Variational Autoencoder for Deep Learning of Images, Labels and Captions

Authors: Yunchen Pu, Zhe Gan, Ricardo Henao, Xin Yuan, Chunyuan Li, Andrew Stevens, Lawrence Carin

NeurIPS 2016 | Conference PDF | Archive PDF | Plain Text | LLM Run Details

Reproducibility Variable Result LLM Response
Research Type Experimental We first present image classification results on MNIST, CIFAR-10 & -100 [23], Caltech 101 [24] & 256 [25], and Image Net 2012 datasets. For Caltech 101 and Caltech 256, we use 30 and 60 images per class for training, respectively. The predictions are based on averaging the decision values of Ns = 50 collected samples from the approximate posterior distribution over the latent variables from qφ(s|X). As a reference for computational cost, our model takes about 5 days to train on Image Net.
Researcher Affiliation Collaboration Department of Electrical and Computer Engineering, Duke University {yp42, zg27, r.henao, cl319, ajs104, lcarin}@duke.edu Nokia Bell Labs, Murray Hill xyuan@bell-labs.com
Pseudocode No The paper does not contain structured pseudocode or algorithm blocks. It describes the methods using mathematical equations and textual explanations.
Open Source Code No The paper states 'All the experiments of our models are implemented in Theano [22] using a NVIDIA Ge Force GTX TITAN X GPU with 12GB memory.' but does not provide a concrete link or explicit statement about the availability of the source code for their models.
Open Datasets Yes We first present image classification results on MNIST, CIFAR-10 & -100 [23], Caltech 101 [24] & 256 [25], and Image Net 2012 datasets.
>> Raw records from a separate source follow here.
(** * Open-ocean demo: simulation core, LOD grid and planar reflection

    A shallow embedding of the JavaScript classes [OceanFFT], [OceanLODGrid],
    [OceanSystem] and [PlanarReflectionPass] and of the phase-evolution
    fragment shader, followed by the properties proved about them.

    Numbers.  JavaScript numbers and GLSL floats are idealised as exact
    numbers: rationals ([Q]) wherever the code only uses field operations,
    [Math.floor], [Math.round], [Math.min], [Math.max] and comparisons, and
    reals ([R]) where square roots, [PI] or trigonometric functions enter
    (wind vector, shader, reflection geometry).  [NaN], infinities and
    rounding error are outside the model.

    Memory.  An allocation that the language permits succeeds; one it
    forbids throws, as the language says.  Running out of memory is outside
    the model.

    Effects.  A method that mutates [this] is a function from the object's
    state to its new state; a method that can throw returns the state reached
    together with a completion.  GPU passes are recorded in the order they
    are submitted.  Objects created with [new] carry an identity, so that
    "the same object" can be told from "an equal one".

    Part I embeds the sources, Part II fixes the vocabulary of the
    statements and the example inputs, Part III proves the properties. *)

From Stdlib Require Import ZArith QArith Qround Qminmax Qabs.
From Stdlib Require Import Reals Qreals Lra Lia Psatz.
From Stdlib Require Import List String Bool Permutation.
Import ListNotations.

(* ================================================================== *)
(** * Part I: the embedding *)
(* ================================================================== *)

(** ** JavaScript primitives used by the sources *)

Module JS.

(** What the sources can throw: the two [Error]s they construct, with the
    value interpolated in the message kept as data, and the [RangeError] of
    a typed-array allocation. *)
Inductive Exn : Type :=
| ErrorPowerOfTwo (value : Q)   (* `FFT resolution must be power of two, got ${value}` *)
| ErrorLodLevels                (* 'Ocean LOD requires at least 2 level sizes.' *)
| RangeError (length : Z).      (* [new Float32Array(length)] refused *)

(** The message of an [Error] of the sources (that of a [RangeError] is the
    engine's own). *)
Definition message (e : Exn) : option string :=
  match e with
  | ErrorPowerOfTwo _ => Some "FFT resolution must be power of two, got "%string
  | ErrorLodLevels => Some "Ocean LOD requires at least 2 level sizes."%string
  | RangeError _ => None
  end.

(** Completion of a call: it returned a value or threw. *)
Inductive completion (A : Type) : Type :=
| Normal (a : A)
| Throw (e : Exn).
Arguments Normal {A} a.
Arguments Throw {A} e.

Definition threw {A : Type} (c : completion A) : bool :=
  match c with Normal _ => false | Throw _ => true end.

(** [ToInt32]: the conversion the bitwise operators apply to their operands. *)
Definition to_int32 (z : Z) : Z :=
  ((z + 2 ^ 31) mod 2 ^ 32 - 2 ^ 31)%Z.

(** [a & b] on integer-valued numbers. *)
Definition bitand (a b : Z) : Z := Z.land (to_int32 a) (to_int32 b).

(** [Math.floor], [Math.round] (half-way cases go up), [Math.max], [Math.min]. *)
Definition floor (x : Q) : Z := Qfloor x.
Definition round (x : Q) : Z := Qfloor (x + (1 # 2))%Q.
Definition max (a b : Q) : Q := Qmax a b.
Definition min (a b : Q) : Q := Qmin a b.

(** [new Float32Array(length)] for an integer [length], returning the
    number of elements.  [ToIndex] refuses a length outside [0, 2^53 - 1]
    and [CreateByteDataBlock] a size of more than [2^53 - 1] bytes (four per
    element), each with a [RangeError].  Within these limits of the language
    the allocation is taken to succeed: how much memory the machine has is
    not part of the model. *)
Definition MAX_SAFE_INTEGER : Z := (2 ^ 53 - 1)%Z.

Definition Float32Array (length : Z) : completion Z :=
  if (length <? 0)%Z || (MAX_SAFE_INTEGER <? length)%Z
     || (MAX_SAFE_INTEGER <? 4 * length)%Z
  then Throw (RangeError length)
  else Normal length.

(** [value !== undefined ? value : defaultValue]; [None] is [undefined]. *)
Definition optionalParameter {A : Type} (value : option A) (defaultValue : A) : A :=
  match value with Some v => v | None => defaultValue end.

End JS.

(** ** simulation/OceanFFT.js *)

Module OceanFFT.
Import JS.
(** X16: a remote read request for an address that no element of its
    hash slot writes is parked.  In any memory the unit can reach, the
    call returns [DART_OK]; one element, new or taken from the head of the
    free list, holds the remote task, the dependency with the origin as its
    unit, and the phase of the request; it is the new head of the list of
    unhandled remote dependencies, linked to the old head; nothing is sent
    and no task or slot changes. *)
Theorem remote_request_parked ops s d rt origin :
  reachable ops s ->
  type (dep d) = DART_DEP_IN -> rt <> NULL ->
  no_local_writer s d ->
  exists p s',
    dart_tasking_datadeps_handle_remote_task d rt origin s = Done DART_OK s'
    /\ unhandled_remote_deps s' = p /\ p <> NULL
    /\ heap s' = <[p := remote_elem d rt origin (unhandled_remote_deps s)]> (heap s)
    /\ (heap s !! p = None \/ p = freelist_head s)
    /\ sent s' = sent s /\ tasks s' = tasks s /\ local_deps s' = local_deps s.
Proof. intros Hr. apply remote_request_parked_inv. by eapply reach_inv. Qed.

(** X17: a remote read request for an address whose hash slot holds a
    write.  The request goes to the task of the first write of the address
    in the slot: when that task is finished, the release is sent to the
    origin at once and nothing else changes; otherwise an element with the
    remote task, the origin and the phase becomes the head of the remote
    successors of that task, and nothing is sent. *)
Theorem remote_request_at_writer ops s d rt origin w ew tk :
  reachable ops s ->
  type (dep d) = DART_DEP_IN -> rt <> NULL ->
  first_local_writer s d w ew ->
  tasks s !! task ew = Some tk ->
  if is_finished (state tk)
  then dart_tasking_datadeps_handle_remote_task d rt origin s
       = Done DART_OK (set_sent (sent s ++ [remote_release origin rt (dep d)]) s)
  else exists p s',
         dart_tasking_datadeps_handle_remote_task d rt origin s = Done DART_OK s'
         /\ tasks s' = <[task ew := set_remote_successor p tk]> (tasks s)
         /\ p <> NULL
         /\ heap s' = <[p := remote_elem d rt origin (remote_successor tk)]> (heap s)
         /\ (heap s !! p = None \/ p = freelist_head s)
         /\ sent s' = sent s
         /\ unhandled_remote_deps s' = unhandled_remote_deps s
         /\ local_deps s' = local_deps s.
Proof. intros Hr. apply remote_request_at_writer_inv. by eapply reach_inv. Qed.
(** With every accepted record of the reference's length and at most half
    an increment of triples, the call returns. *)
Lemma calculate_snp_matrix_safe (l : list SeqRecord) (ref : list Z) (f cs : Z)
    (ign : list string) :
  Forall (fun rec => String.length (seq_ rec) = length ref
                     /\ 2 * Z.of_nat (snp_count ref (int_array f rec) f)
                        <= INITIALISATION_LENGTH)
         (accepted cs ign l) ->
  exists oD, calculate_snp_matrix l (Some ref) f cs ign
             = Ok (oD, remaining cs ign l)
    /\ match oD with
       | None => accepted cs ign l = []
       | Some D => accepted cs ign l <> [] /\ encodes ref f (accepted cs ign l) D
       end.
Proof.
  intros HF. unfold accepted, remaining in *.
  destruct (for_records_safe ref f cs ign l _ _ (Inv_init ref f)) as (st & E & I & _).
  { cbn. unfold INITIALISATION_LENGTH. lia. }
  { exact HF. }
  cbn [init_state nseqs app] in E, I.
  unfold calculate_snp_matrix. rewrite E. cbn [bind].
  destruct (Z.eqb_spec (nseqs st) 0) as [E0|E0].
  - eexists. split; [reflexivity|]. cbn.
    rewrite (inv_nseqs _ _ _ _ I) in E0.
    destruct (fst (take_chunk cs ign 0 l)); [reflexivity|discriminate].
  - eexists. split; [reflexivity|]. cbn beta iota.
    assert (Hne : fst (take_chunk cs ign 0 l) <> []).
    { intros Hnil. rewrite Hnil in I. apply E0. rewrite (inv_nseqs _ _ _ _ I).
      reflexivity. }
    split; [assumption|]. apply Inv_encodes; assumption.
Qed.

(** A record of the reference's length with at most one increment of
    triples always fits: the buffers hold the triples written so far, and
    the growth step adds one increment whenever the record would fill more
    than half of them. *)
Lemma for_records_fits (ref : list Z) (f cs : Z) (ign : list string)
    (l : list SeqRecord) :
  forall st acc,
    Inv ref f st acc ->
    Forall (fun rec => String.length (seq_ rec) = length ref
                       /\ Z.of_nat (snp_count ref (int_array f rec) f)
                          <= INITIALISATION_LENGTH)
           (fst (take_chunk cs ign (nseqs st) l)) ->
    exists st',
      for_records f cs ign st l
      = Ok (st', snd (take_chunk cs ign (nseqs st) l))
      /\ Inv ref f st' (acc ++ fst (take_chunk cs ign (nseqs st) l)).
Proof.
  induction l as [|rec l IH]; intros st acc I HF; cbn [for_records take_chunk] in *.
  - exists st. cbn [fst snd]. rewrite app_nil_r. split; [reflexivity|assumption].
  - destruct (string_in (name rec) ign); [apply IH; assumption|].
    assert (Hrec : String.length (seq_ rec) = length ref
                   /\ Z.of_nat (snp_count ref (int_array f rec) f)
                      <= INITIALISATION_LENGTH).
    { destruct (negb (cs =? 0) && (cs =? nseqs st + 1)).
      - inversion HF; assumption.
      - destruct (take_chunk cs ign (nseqs st + 1) l). inversion HF; assumption. }
    destruct Hrec as (HL & Hc).
    assert (Hn0 : 0 <= n_snps st) by (rewrite (inv_n _ _ _ _ I); lia).
    destruct (grow_spec st (n_snps st + Z.of_nat (snp_count ref (int_array f rec) f))
                (inv_size_row _ _ _ _ I) (inv_size_col _ _ _ _ I)
                (inv_size_val _ _ _ _ I) (conj Hn0 (inv_cap _ _ _ _ I)))
      as (_ & _ & _ & _ & _ & _ & G7).
    pose proof (inv_cap _ _ _ _ I) as Hcap.
    destruct (encode_record_spec ref f st acc rec I)
      as [(E & _) | [(_ & E & _) | (_ & Hfit & st1 & E & I1 & C1)]];
      [contradiction | exfalso; lia |].
    rewrite E.
    rewrite (inv_nseqs _ _ _ _ I1), length_app, Nat2Z.inj_add.
    cbn [length]. change (Z.of_nat 1) with 1.
    rewrite (inv_nseqs _ _ _ _ I) in *.
    destruct (negb (cs =? 0) && (cs =? Z.of_nat (length acc) + 1)).
    + exists st1. cbn [fst snd]. split; [reflexivity|assumption].
    + specialize (IH st1 (acc ++ [rec]) I1).
      rewrite (inv_nseqs _ _ _ _ I1), length_app, Nat2Z.inj_add in IH.
      cbn [length] in IH. change (Z.of_nat 1) with 1 in IH.
      destruct (take_chunk cs ign (Z.of_nat (length acc) + 1) l) as [a r'].
      cbn [fst snd] in *. inversion HF; subst.
      destruct (IH H2) as (st' & E' & I').
      exists st'. rewrite <- app_assoc in I'.
      split; assumption.
Qed.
We present image captioning results on three benchmark datasets: Flickr8k [29], Flickr30k [30] and Microsoft (MS) COCO [31].
Dataset Splits Yes We randomly split the 60,000 training samples into a 50,000-sample training set and a 10,000-sample validation set (used to evaluate early stopping). We use 1000 images for validation, 1000 for test and the rest for training on Flickr8k and Flickr30k. For MS COCO, 5000 images are used for both validation and testing.
Hardware Specification Yes All the experiments of our models are implemented in Theano [22] using a NVIDIA Ge Force GTX TITAN X GPU with 12GB memory.
Software Dependencies No The paper mentions 'All the experiments of our models are implemented in Theano [22]' and 'The Adam algorithm [20] with learning rate 0.0002 is utilized'. However, it does not specify version numbers for Theano or any other software libraries, which is necessary for reproducibility.
Experiment Setup Yes The Adam algorithm [20] with learning rate 0.0002 is utilized for optimization of the variational learning expressions in Section 4. We use mini-batches of size 64. Gradients are clipped if the norm of the parameter vector exceeds 5, as suggested in [21].